Department of Chemistry and Molecular Biosciences, the Chemistry of Life Processes Institute, and the Proteomics Center of Excellence, Northwestern University, Evanston, Illinois, USA.
Department of Chemical and Biological Engineering, Northwestern University, Evanston, Illinois, USA.
Electrophoresis. 2021 May;42(9-10):1050-1059. doi: 10.1002/elps.202000317. Epub 2021 Jan 27.

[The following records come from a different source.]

Definition overlay_member_start (input : ArenaPlanInputs) (p : ArenaPlan) : bool :=
  forallb (fun r =>
      match find (fun a => bool_decide (a.(ar_named) = WramOverlayRegion r.(or_id))) p.(wram_arenas) with
      | None => false
      | Some a =>
          forallb (fun m =>
              existsb (fun s =>
                  bool_decide (s.(sl_binding_kind) = Kind_OverlayMember r.(or_id) m.(om_id))
                  && (s.(sl_byte_offset) =? 0) && (s.(sl_size_bytes) <=? r.(or_bytes))) a.(ar_slots))
            r.(or_members)
      end) input.(in_overlay).(op_regions).

Definition sram_no_span (input : ArenaPlanInputs) (p : ArenaPlan) : bool :=
  let window := input.(in_target).(tp_sram_window_bytes) in
  forallb (fun a =>
      forallb (fun s =>
          if window =? 0 then false
          else s.(sl_byte_offset) mod window + s.(sl_size_bytes) <=? window) a.(ar_slots))
    p.(sram_arenas).

(** ** The continuation record *)

Definition CONTINUATION_ABI_SYMBOL : string := "gbf_abi::InferenceStateHeader".

Record ArenaContinuationTailSlotWitness := {
  ct_slot : Z; ct_value : Z; ct_byte_offset : Z; ct_size_bytes : Z;
}.

Record ArenaContinuationWitness := {
  cw_abi_symbol : string;
  cw_arena_id : Z;
  cw_byte_range : ByteRange;
  cw_header_slot : Z;
  cw_header_size_bytes : Z;
  cw_tail_size_bytes : Z;
  cw_total_size_bytes : Z;
  cw_tail_slots : list ArenaContinuationTailSlotWitness;
}.

(** [max] over the ends of the slots, [None] without slots. *)
Definition max_end (slots : list ArenaSlot) : option Z :=
  match map (fun s => s.(sl_byte_offset) + s.(sl_size_bytes)) slots with
  | [] => None
  | x :: l => Some (fold_left Z.max l x)
  end.

(** The loop over the arena's slots; a slot without a value ends it. *)
Fixpoint tail_witnesses (header_size : Z) (value_of : gmap Z Z) (slots : list ArenaSlot)
    : option (list ArenaContinuationTailSlotWitness) :=
  match slots with
  | [] => Some []
  | s :: slots =>
      if negb (bool_decide (s.(sl_binding_kind) = MaterializedValue))
         || (s.(sl_byte_offset) <? header_size)
      then tail_witnesses header_size value_of slots
      else
        match value_of !! s.(sl_id) with
        | None => None
        | Some value =>
            (fun l => {| ct_slot := s.(sl_id); ct_value := value; ct_byte_offset := s.(sl_byte_offset);
                         ct_size_bytes := s.(sl_size_bytes) |} :: l)
              <$> tail_witnesses header_size value_of slots
        end
  end.
Lemma finalize_ok input n b cursors id a cursors' : inputs_typed input ->
  (forall s, s ∈ b.(bu_slots) -> slot_collected n s) -> b.(bu_backing) = backing_for n ->
  finalize_builder input n b cursors id = Ok (a, cursors') ->
  arena_ok a /\ holds b a /\ a.(ar_named) = n /\ a.(ar_id) = id /\
  a.(ar_byte_range).(br_start) = cursor_of (backing_for n) cursors /\
  range_end a.(ar_byte_range) <= cap_of input (backing_for n) /\
  cursors' = set_cursor (backing_for n) (range_end a.(ar_byte_range)) cursors.
Proof.
  intros Hi Hs Hback. unfold finalize_builder. intros H.
  apply obind_Ok in H as (h & Hh & H). apply obind_Ok in H as (st & Hst & H).
  destruct (header_placed _ _ _ Hs Hh) as (Hslots & Hc0 & Hsize & Huniq).
  destruct (it_alignment _ Hi) as [Ha _].
  assert (forall s, s ∈ sort_by_key slot_key h.1 <-> s ∈ b.(bu_slots)) as Hl
    by (intros s; by rewrite elem_of_sort_by_key, Hslots).
  apply place_slots_ok in Hst as Hp; [|done|done|intros s Hin%Hl; by apply Hs].
  destruct (placed_apart _ _ _ _ _ (proj1 Hc0) Hs Hl Hsize Huniq Hp) as [Hin Hap].
  pose proof (pc_cursor _ _ _ Hp).
  pose proof (align_up_bounds st.2 input.(in_policy).(arena_alignment_default) ltac:(lia) Ha) as Hal.
  unfold take_range in H. destruct (try_from_u U16 (cursor_of _ _)) as [start|] eqn:Hstart; [|done].
  destruct (try_from_u U16 (align_up _ _)) as [len|] eqn:Hlen; [|done].
  apply try_from_u_Some in Hstart as [Hstart ->], Hlen as [Hlen ->].
  destruct (_ <? range_end _) eqn:Hcap; [done|]. apply Z.ltb_ge in Hcap.
  rewrite wrap_small in * by done. rewrite Hback in *. injection H as <- <-.
  split_and!; try done.
  - split; cbn [ar_backing ar_named ar_byte_range ar_slots br_start br_len]; [done|done| |].
    + intros s Hsin. destruct (Hin s Hsin) as (? & ? & ?). lia.
    + intros s t ? ? ?. destruct (Hap s t); auto.
  - split; cbn [ar_slots].
    + intros s Hsin. by apply (placed_into _ _ _ _ Hp), Hl.
    + intros t Ht. destruct (placed_from _ _ _ _ Hp Ht) as (s & Hsin%Hl & Heq & _). by exists s.
  - f_equal. unfold range_end, saturating_add. simpl. lia.
Qed.
(** The slots of a plan that hold values are those of the groups. *)
Lemma group_slot_in_plan input p pe ma groups ids i k g id : plan_inv input p pe ma ->
  placed_inv groups ids ma -> groups !! i = Some (k, g) -> ids !! i = Some id ->
  exists a s, (a, s) ∈ all_slots_with_arena p /\ a.(ar_named) = k.1 /\ s.(sl_id) = id /\
    s.(sl_size_bytes) = g.(mg_size_bytes) /\ s.(sl_alias_class_id) = Some k.2 /\
    s.(sl_lifetime_class) = g.(mg_lifetime) /\ s.(sl_binding_kind) = MaterializedValue.
Proof.
  intros Hi Hp Hg Hid. destruct (pv_slots _ _ _ Hp _ _ _ _ Hg Hid) as (t & (bd & Hbd & Hin) & Ht).
  destruct (pa_builders _ _ _ _ Hi _ _ Hbd) as (a & Ha & Hn & Hh).
  destruct (ho_slots _ _ Hh t Hin) as [o Ho]. destruct Ht as (? & _ & ? & ? & ? & ?).
  exists a, (set_offset o t). split_and!; [by apply elem_of_all_slots|done..].
Qed.

Lemma value_slot_group input p pe ma groups ids a s : plan_inv input p pe ma -> placed_inv groups ids ma ->
  (a, s) ∈ all_slots_with_arena p -> is_overlay_region a.(ar_named) = false ->
  s.(sl_binding_kind) = MaterializedValue ->
  exists i alias g, groups !! i = Some ((a.(ar_named), alias), g) /\ ids !! i = Some s.(sl_id) /\
    s.(sl_alias_class_id) = Some alias.
Proof.
  intros Hi Hp [Ha Hs]%elem_of_all_slots Hno Hk.
  destruct (pa_built _ _ _ _ Hi a Ha Hno) as (bd & Hbd & Hh).
  destruct (ho_only _ _ Hh s Hs) as (s0 & Hs0 & Heq).
  destruct (pv_only _ _ _ Hp a.(ar_named) s0) as (i & [n al] & g & Hg & Hid & Hn & Hal);
    [by exists bd|by rewrite Heq in Hk|].
  simpl in Hn, Hal. subst n. exists i, al, g. rewrite Heq. done.
Qed.

(** A binding of a group is served by the group's slot. *)
Lemma group_serves input p pe ma groups ids b i k g id : plan_inv input p pe ma -> placed_inv groups ids ma ->
  group_of b = Some (k, g.(mg_lifetime)) -> b ∈ input.(in_storage) ->
  b.(bi_binding).(sb_value) ∈ g.(mg_values) -> b.(bi_size_bytes) <= g.(mg_size_bytes) ->
  groups !! i = Some (k, g) -> ids !! i = Some id -> exists a s, serves input p b a s /\ s.(sl_id) = id.
Proof.
  intros Hinv Hpl Hgo Hb Hv Hsz Hg Hid. destruct (group_of_named _ _ _ Hgo) as [_ Hal].
  destruct (group_slot_in_plan _ _ _ _ _ _ _ _ _ _ Hinv Hpl Hg Hid) as (a & s & Hin & Hn & Hsid & Hss & Hsa & Hsl & Hk).
  exists a, s. split; [|done]. unfold serves. split_and!; [done|done| |congruence|done|lia|].
  - rewrite Hgo, Hn, <- Hal, Hsl. by destruct k.
  - apply (pa_materialized _ _ _ _ Hinv), (pv_bindings _ _ _ Hpl). exists i, k, g. by rewrite Hsid.
Qed.
Lemma sub_reference (host : string) :
  host ∈ SITE_PREFIXES ->
  BROKEN_LOCAL_ASSET_RE_sub_from 0
    (host +:+ q1 +:+ "assets/" +:+ name +:+ q2 +:+ rest)
  = "assets/" +:+ name +:+ rest.
Proof.
  intros Hhost. set (T := q1 +:+ "assets/" +:+ name +:+ q2 +:+ rest).
  assert (Hm : BROKEN_LOCAL_ASSET_RE_match (host +:+ T) = Some ("assets/" +:+ name, rest)).
  { unfold SITE_PREFIXES in Hhost.
    apply elem_of_cons in Hhost as [->|Hhost].
    { unfold BROKEN_LOCAL_ASSET_RE_match.
      change (startswith_ci "https://videa-saversion.webflow.io/"
                ("https://videa-saversion.webflow.io/" +:+ T)) with true.
      cbv iota.
      change (Py.drop 35 ("https://videa-saversion.webflow.io/" +:+ T)) with T.
      unfold T. by rewrite broken_dirs_reference, broken_tail_reference. }
    apply elem_of_cons in Hhost as [->|Hhost]; [|by apply elem_of_nil in Hhost].
    unfold BROKEN_LOCAL_ASSET_RE_match.
    change (startswith_ci "https://videa-saversion.webflow.io/"
              ("http://videa-saversion.webflow.io/" +:+ T)) with false.
    change (startswith_ci "http://videa-saversion.webflow.io/"
              ("http://videa-saversion.webflow.io/" +:+ T)) with true.
    cbv iota.
    change (Py.drop 34 ("http://videa-saversion.webflow.io/" +:+ T)) with T.
    unfold T. by rewrite broken_dirs_reference, broken_tail_reference. }
  assert (Hhead : exists r0, host = String "h" r0) by
    (unfold SITE_PREFIXES in Hhost;
     repeat (apply elem_of_cons in Hhost as [->|Hhost]; [by eexists|]);
     by apply elem_of_nil in Hhost).
  destruct Hhead as [r0 ->]. rewrite str_app_cons in Hm |- *.
  cbn [BROKEN_LOCAL_ASSET_RE_sub_from]. rewrite Hm. rewrite str_app_assoc. f_equal.
  assert (Hsplit : r0 +:+ T = (r0 +:+ q1 +:+ "assets/" +:+ name +:+ q2) +:+ rest).
  { unfold T. by rewrite !str_app_assoc. }
  rewrite Hsplit.
  replace (String.length ((r0 +:+ q1 +:+ "assets/" +:+ name +:+ q2) +:+ rest)
           - String.length rest)
    with (String.length (r0 +:+ q1 +:+ "assets/" +:+ name +:+ q2))
    by (rewrite (str_length_app _ rest); lia).
  rewrite sub_from_skip. by rewrite sub_slash_free.
Qed.

End OneReference.

End BrokenReferences.

(** X10. A broken reference collapses to its local path.  Where a text
    holds the site's address ([http] or [https]), one of the three stray
    quotes ([&quot;], the quotation mark, [%22]), [assets/] and a name
    without quote, ampersand, percent sign, angle bracket, white space or
    closing parenthesis, and again one of the three quotes - not
    necessarily the same - the rewriting of [_rewrite_in_file] leaves
    [assets/] and the name in their place.  This is shown for a text
    that has no letter h before the reference and no slash after it, so
    that the reference is the only candidate. *)
Theorem broken_reference_collapses (pre host q1 q2 name rest : string) :
  h_free pre ->
  host ∈ SITE_PREFIXES -> q1 ∈ STRAY_QUOTES -> q2 ∈ STRAY_QUOTES ->
  name <> "" -> Py.forallb_chars asset_ref_char name = true ->
  Py.mem_char "/" rest = false ->
  BROKEN_LOCAL_ASSET_RE_sub
    (pre +:+ host +:+ q1 +:+ "assets/" +:+ name +:+ q2 +:+ rest)
  = pre +:+ "assets/" +:+ name +:+ rest /\
  rewrite_text [] (pre +:+ host +:+ q1 +:+ "assets/" +:+ name +:+ q2 +:+ rest)
  = pre +:+ "assets/" +:+ name +:+ rest.
Proof.
  intros Hpre Hhost Hq1 Hq2 Hname Hclass Hrest.
  assert (Hsub : BROKEN_LOCAL_ASSET_RE_sub
                   (pre +:+ host +:+ q1 +:+ "assets/" +:+ name +:+ q2 +:+ rest)
                 = pre +:+ "assets/" +:+ name +:+ rest).
  { unfold BROKEN_LOCAL_ASSET_RE_sub. rewrite sub_h_free_prefix by done.
    by rewrite (sub_reference q1 q2 name rest). }
  split; [exact Hsub|]. unfold rewrite_text. cbn [apply_replacements]. exact Hsub.
Qed.
Lemma descendants_trans a b c :
  a ∈ descendants b → b ∈ descendants c → a ∈ descendants c.
Proof.
  revert a b. induction c as [kids IH|tag props kids IH| | |] using Node_ind; intros a b Hab Hbc;
    try (by rewrite descendants_children in Hbc; simpl in Hbc; inversion Hbc).
  all: apply elem_of_descendants in Hbc as (k & Hk & Hb); simpl in Hk.
  all: apply elem_of_descendants; exists k; split; [done|].
  all: apply elem_of_subnodes; right.
  all: apply elem_of_subnodes in Hb as [-> | Hb]; [done|].
  all: rewrite Forall_forall in IH; by apply (IH k Hk a b).
Qed.

End TreeFacts.

Section RemoveFacts.
Variable test : Node -> bool.

Lemma preorder_unfold node :
  preorder test node =
    if test node then None
    else match childrenOf node, omap (preorder test) (childrenOf node) with
         | [], _ => Some node
         | _, [] => None
         | _, living => Some (withChildren node living)
         end.
Proof.
  destruct node as [kids|tag props kids|v|v|]; try reflexivity.
  all: destruct kids; reflexivity.
Qed.

Lemma preorder_Some node node' :
  preorder test node = Some node' →
  test node = false
  ∧ node' = withChildren node (omap (preorder test) (childrenOf node)).
Proof.
  rewrite preorder_unfold. destruct (test node) eqn:T; [done|].
  destruct (childrenOf node) as [|k rest] eqn:K.
  - intros [= <-]. split; [done|]. destruct node; simpl in *; by subst.
  - destruct (omap (preorder test) (k :: rest)); [done|].
    by intros [= <-].
Qed.

Lemma preorder_clean node node' :
  Shallow test →
  preorder test node = Some node' →
  Forall (fun d => test d = false) (subnodes node').
Proof.
  intros Sh. revert node'.
  induction node as [kids IH|tag props kids IH|v|v|] using Node_ind; intros node' H;
    apply preorder_Some in H as [T ->]; simpl.
  3-5: by repeat constructor.
  all: apply Forall_forall; intros d Hd.
  all: apply elem_of_subnodes in Hd as [-> | Hd];
    [ by (rewrite <- T; apply (Sh (Root kids)) || apply (Sh (Element tag props kids))) |].
  all: apply elem_of_descendants in Hd as (k' & Hk' & Hd); simpl in Hk'.
  all: apply list_elem_of_omap in Hk' as (k & Hk & Pk).
  all: rewrite Forall_forall in IH; specialize (IH k Hk k' Pk).
  all: rewrite Forall_forall in IH; by apply IH.
Qed.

Native mass spectrometry (nMS) is a rapidly growing method for the characterization of large proteins and protein complexes, preserving "native" non-covalent inter- and intramolecular interactions. Direct infusion of purified analytes into a mass spectrometer represents the standard approach for conducting nMS experiments. Alternatively, CZE can be performed under native conditions, providing high separation performance while consuming trace amounts of sample material. Here, we provide standard operating procedures for acquiring high-quality data using CZE in native mode coupled online to various Orbitrap mass spectrometers via a commercial sheathless interface, covering a wide range of analytes from 30-800 kDa. Using a standard protein mix, the influence of various CZE method parameters were evaluated, such as BGE/conductive liquid composition and separation voltage. Additionally, a universal approach for the optimization of fragmentation settings in the context of protein subunit and metalloenzyme characterization is discussed in detail for model analytes. A short section is dedicated to troubleshooting of the nCZE-MS setup. This study is aimed to help normalize nCZE-MS practices to enhance the CE community and provide a resource for the production of reproducible and high-quality data.
天然质谱法(nMS)是一种快速发展的方法,用于表征大型蛋白质和蛋白质复合物,保留“天然”的非共价相互作用和分子内相互作用。将纯化的分析物直接注入质谱仪是进行 nMS 实验的标准方法。或者,可以在天然条件下进行 CZE,在消耗微量样品材料的同时提供高分离性能。在这里,我们提供了使用通过商业无鞘接口在线连接到各种轨道阱质谱仪的天然模式下的 CZE 获取高质量数据的标准操作程序,涵盖了从 30-800 kDa 的各种分析物。使用标准蛋白质混合物,评估了各种 CZE 方法参数的影响,例如 BGE/导电液体组成和分离电压。此外,还详细讨论了针对模型分析物的蛋白质亚基和金属酶表征中碎片设置优化的通用方法。本文的一小部分专门用于解决 nCZE-MS 装置的故障排除问题。本研究旨在帮助标准化 nCZE-MS 实践,以增强 CE 社区,并为生产可重复和高质量的数据提供资源。